#### Work required:
From the records below, transcribe only the lines running from the one with "(** ** Lifecycle of a tool invocation *)" through the one with "ti_phase t = TiOutcomeUnknown". Keep both of those end lines.

#### Supplied records:

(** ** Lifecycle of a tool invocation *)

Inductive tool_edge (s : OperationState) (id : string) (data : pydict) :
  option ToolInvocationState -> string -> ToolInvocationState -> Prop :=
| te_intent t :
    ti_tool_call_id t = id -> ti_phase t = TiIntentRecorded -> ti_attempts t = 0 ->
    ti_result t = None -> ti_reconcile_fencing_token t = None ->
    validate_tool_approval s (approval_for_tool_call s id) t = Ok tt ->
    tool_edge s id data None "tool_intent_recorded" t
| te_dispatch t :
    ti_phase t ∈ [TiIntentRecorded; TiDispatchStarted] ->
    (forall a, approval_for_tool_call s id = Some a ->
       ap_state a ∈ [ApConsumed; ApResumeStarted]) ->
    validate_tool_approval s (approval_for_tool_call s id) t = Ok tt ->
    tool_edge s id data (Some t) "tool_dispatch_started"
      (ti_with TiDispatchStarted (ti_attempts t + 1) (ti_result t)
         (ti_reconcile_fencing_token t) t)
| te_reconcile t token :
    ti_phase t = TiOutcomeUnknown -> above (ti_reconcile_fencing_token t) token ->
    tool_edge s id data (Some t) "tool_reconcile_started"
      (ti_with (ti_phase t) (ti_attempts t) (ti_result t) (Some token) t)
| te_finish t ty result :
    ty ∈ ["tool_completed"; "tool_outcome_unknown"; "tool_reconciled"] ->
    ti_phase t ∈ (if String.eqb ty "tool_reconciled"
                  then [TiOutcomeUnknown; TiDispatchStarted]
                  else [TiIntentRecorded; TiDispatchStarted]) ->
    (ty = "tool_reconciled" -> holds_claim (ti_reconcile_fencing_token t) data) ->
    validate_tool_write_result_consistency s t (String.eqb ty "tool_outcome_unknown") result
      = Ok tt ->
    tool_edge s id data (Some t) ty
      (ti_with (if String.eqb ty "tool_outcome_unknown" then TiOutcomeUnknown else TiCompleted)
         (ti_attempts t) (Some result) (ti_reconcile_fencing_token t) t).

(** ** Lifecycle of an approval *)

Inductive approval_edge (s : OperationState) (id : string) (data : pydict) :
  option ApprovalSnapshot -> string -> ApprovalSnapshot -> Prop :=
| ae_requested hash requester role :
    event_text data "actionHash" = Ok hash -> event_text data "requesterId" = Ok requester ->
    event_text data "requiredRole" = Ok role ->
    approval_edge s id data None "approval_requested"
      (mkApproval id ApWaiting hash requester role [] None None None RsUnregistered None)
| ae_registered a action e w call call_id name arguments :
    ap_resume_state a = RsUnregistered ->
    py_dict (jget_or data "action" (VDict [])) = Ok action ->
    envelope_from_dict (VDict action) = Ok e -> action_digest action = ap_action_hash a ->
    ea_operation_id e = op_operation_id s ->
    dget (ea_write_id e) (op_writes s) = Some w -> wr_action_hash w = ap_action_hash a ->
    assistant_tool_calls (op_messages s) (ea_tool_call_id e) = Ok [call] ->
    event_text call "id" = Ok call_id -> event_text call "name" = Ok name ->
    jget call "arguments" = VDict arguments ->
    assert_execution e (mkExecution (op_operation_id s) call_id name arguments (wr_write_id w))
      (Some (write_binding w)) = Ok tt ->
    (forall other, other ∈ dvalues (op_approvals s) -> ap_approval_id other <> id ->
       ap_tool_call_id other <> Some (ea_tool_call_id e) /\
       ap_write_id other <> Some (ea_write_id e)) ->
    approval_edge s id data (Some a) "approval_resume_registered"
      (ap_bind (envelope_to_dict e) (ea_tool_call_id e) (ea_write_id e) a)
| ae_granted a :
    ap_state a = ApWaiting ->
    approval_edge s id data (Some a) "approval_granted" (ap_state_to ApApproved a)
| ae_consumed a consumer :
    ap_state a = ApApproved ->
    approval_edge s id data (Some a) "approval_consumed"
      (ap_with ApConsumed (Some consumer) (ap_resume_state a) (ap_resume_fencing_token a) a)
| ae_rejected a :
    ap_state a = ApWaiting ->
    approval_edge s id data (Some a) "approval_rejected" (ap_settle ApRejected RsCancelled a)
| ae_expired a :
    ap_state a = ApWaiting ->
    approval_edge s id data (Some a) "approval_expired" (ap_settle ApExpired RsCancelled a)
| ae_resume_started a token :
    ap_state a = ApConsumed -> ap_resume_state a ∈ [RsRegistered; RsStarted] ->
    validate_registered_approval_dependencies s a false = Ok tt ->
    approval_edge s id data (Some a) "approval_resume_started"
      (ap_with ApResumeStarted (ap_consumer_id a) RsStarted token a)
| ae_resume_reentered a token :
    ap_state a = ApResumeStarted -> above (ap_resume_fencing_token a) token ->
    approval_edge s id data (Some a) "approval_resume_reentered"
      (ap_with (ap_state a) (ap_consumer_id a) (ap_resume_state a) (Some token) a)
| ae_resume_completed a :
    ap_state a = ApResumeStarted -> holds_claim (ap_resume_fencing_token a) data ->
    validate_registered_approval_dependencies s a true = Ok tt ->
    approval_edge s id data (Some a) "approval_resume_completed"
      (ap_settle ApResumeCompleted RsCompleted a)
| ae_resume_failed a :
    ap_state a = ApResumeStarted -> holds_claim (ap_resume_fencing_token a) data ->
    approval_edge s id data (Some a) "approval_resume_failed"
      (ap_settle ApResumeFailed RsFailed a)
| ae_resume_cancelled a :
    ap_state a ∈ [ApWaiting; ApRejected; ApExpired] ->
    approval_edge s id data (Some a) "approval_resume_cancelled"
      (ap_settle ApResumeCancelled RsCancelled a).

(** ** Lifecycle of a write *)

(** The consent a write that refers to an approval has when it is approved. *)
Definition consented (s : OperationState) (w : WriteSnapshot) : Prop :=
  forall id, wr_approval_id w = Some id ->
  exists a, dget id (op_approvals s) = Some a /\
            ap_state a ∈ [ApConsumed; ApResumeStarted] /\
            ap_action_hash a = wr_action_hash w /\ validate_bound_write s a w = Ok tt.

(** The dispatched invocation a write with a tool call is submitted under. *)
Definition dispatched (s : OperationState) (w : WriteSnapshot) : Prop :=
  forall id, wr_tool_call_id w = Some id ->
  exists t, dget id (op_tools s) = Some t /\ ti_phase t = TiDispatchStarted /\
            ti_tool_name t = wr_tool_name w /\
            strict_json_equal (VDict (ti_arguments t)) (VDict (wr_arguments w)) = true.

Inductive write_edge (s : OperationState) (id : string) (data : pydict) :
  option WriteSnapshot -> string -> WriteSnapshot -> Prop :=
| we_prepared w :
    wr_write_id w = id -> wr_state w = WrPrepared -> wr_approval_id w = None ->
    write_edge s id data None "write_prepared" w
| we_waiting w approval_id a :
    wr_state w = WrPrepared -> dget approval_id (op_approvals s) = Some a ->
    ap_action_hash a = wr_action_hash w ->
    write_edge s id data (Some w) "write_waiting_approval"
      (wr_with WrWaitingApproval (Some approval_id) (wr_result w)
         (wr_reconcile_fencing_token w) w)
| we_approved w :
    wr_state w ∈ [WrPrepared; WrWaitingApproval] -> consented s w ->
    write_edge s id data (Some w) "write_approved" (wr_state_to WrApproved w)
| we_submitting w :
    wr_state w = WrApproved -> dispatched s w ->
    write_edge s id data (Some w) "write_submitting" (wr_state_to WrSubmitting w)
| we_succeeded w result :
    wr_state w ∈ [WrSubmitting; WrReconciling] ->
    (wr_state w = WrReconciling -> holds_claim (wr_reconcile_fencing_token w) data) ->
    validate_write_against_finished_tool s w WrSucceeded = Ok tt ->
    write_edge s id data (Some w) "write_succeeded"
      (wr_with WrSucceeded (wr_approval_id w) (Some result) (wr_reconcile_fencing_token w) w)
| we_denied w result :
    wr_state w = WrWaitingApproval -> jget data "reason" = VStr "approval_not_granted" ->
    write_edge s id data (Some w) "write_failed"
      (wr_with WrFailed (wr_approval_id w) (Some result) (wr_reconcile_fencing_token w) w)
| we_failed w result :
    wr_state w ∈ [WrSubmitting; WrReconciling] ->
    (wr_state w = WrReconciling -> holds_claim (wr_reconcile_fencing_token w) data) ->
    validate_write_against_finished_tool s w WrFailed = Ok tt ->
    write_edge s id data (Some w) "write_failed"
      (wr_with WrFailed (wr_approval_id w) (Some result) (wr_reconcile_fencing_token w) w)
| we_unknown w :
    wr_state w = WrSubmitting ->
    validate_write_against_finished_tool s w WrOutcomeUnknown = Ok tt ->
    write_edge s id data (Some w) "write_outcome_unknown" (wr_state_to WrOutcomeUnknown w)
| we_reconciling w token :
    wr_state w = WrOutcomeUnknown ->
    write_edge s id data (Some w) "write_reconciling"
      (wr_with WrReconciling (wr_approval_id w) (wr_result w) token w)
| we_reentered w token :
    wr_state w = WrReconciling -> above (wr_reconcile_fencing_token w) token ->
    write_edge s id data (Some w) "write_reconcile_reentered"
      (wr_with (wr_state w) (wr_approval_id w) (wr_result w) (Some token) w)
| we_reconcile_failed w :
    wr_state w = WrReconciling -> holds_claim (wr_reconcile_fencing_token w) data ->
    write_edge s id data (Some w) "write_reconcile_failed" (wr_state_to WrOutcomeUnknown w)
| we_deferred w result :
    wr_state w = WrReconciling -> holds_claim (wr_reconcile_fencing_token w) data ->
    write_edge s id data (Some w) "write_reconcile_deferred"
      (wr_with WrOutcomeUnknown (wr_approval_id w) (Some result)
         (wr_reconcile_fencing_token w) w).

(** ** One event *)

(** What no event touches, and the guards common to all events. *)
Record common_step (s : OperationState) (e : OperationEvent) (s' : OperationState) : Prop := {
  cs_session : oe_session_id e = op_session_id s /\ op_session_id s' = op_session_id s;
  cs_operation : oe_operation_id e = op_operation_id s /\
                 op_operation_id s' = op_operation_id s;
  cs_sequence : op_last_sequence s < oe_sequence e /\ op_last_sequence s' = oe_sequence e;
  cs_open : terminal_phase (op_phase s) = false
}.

==

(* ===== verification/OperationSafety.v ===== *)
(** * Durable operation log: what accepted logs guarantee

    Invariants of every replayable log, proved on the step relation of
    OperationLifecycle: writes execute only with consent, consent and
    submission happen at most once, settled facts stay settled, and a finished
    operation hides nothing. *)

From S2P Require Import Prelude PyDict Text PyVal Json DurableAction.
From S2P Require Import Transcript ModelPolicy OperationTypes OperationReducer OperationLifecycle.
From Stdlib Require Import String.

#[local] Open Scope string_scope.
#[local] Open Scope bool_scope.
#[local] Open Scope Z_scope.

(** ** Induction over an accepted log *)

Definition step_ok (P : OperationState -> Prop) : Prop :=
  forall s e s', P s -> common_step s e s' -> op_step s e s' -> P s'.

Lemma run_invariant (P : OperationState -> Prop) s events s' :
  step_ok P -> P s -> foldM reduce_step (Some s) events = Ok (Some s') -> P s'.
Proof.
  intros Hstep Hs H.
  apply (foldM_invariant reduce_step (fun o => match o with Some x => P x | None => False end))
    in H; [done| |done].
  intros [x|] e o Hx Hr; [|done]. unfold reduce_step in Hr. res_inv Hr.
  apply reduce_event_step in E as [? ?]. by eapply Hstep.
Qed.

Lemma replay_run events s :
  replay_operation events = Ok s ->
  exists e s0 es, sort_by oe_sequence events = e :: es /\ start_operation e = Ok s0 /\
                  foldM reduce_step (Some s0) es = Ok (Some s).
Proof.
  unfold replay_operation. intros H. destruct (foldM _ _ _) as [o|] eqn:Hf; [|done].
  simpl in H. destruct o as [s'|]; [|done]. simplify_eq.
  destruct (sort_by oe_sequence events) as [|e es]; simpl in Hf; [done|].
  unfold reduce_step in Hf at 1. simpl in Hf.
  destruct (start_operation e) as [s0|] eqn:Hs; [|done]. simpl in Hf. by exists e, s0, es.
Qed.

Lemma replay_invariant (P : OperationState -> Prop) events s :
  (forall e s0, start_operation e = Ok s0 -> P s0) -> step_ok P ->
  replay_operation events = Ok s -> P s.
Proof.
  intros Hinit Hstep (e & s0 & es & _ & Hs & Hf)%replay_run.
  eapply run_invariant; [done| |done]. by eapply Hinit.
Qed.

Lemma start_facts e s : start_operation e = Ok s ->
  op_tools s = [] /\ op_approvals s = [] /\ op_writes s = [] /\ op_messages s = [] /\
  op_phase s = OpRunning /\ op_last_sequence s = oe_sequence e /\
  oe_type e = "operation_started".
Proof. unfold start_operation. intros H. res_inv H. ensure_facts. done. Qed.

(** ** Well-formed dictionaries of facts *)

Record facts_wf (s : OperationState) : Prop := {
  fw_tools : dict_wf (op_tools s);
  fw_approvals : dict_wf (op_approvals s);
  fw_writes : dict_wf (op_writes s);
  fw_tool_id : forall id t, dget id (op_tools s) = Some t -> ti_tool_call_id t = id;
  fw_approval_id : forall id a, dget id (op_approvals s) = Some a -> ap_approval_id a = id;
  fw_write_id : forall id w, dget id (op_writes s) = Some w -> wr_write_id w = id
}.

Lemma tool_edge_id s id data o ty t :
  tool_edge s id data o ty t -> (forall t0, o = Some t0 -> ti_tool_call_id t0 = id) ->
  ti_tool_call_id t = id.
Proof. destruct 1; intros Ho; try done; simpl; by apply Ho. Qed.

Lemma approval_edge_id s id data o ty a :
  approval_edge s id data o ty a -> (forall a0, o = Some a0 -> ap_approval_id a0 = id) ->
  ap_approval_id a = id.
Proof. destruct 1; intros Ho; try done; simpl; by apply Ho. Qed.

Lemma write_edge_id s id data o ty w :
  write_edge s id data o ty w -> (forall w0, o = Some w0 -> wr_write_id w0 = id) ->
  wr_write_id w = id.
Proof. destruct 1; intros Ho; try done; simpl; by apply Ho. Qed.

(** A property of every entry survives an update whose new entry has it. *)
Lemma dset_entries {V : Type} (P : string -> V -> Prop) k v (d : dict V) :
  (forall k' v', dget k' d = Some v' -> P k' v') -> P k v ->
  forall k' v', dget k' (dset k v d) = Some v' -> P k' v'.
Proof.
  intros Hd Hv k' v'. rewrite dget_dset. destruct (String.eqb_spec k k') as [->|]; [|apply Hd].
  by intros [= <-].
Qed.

#### Exercise response:
(** ** Lifecycle of a tool invocation *)

Inductive tool_edge (s : OperationState) (id : string) (data : pydict) :
  option ToolInvocationState -> string -> ToolInvocationState -> Prop :=
| te_intent t :
    ti_tool_call_id t = id -> ti_phase t = TiIntentRecorded -> ti_attempts t = 0 ->
    ti_result t = None -> ti_reconcile_fencing_token t = None ->
    validate_tool_approval s (approval_for_tool_call s id) t = Ok tt ->
    tool_edge s id data None "tool_intent_recorded" t
| te_dispatch t :
    ti_phase t ∈ [TiIntentRecorded; TiDispatchStarted] ->
    (forall a, approval_for_tool_call s id = Some a ->
       ap_state a ∈ [ApConsumed; ApResumeStarted]) ->
    validate_tool_approval s (approval_for_tool_call s id) t = Ok tt ->
    tool_edge s id data (Some t) "tool_dispatch_started"
      (ti_with TiDispatchStarted (ti_attempts t + 1) (ti_result t)
         (ti_reconcile_fencing_token t) t)
| te_reconcile t token :
    ti_phase t = TiOutcomeUnknown -> above (ti_reconcile_fencing_token t) token ->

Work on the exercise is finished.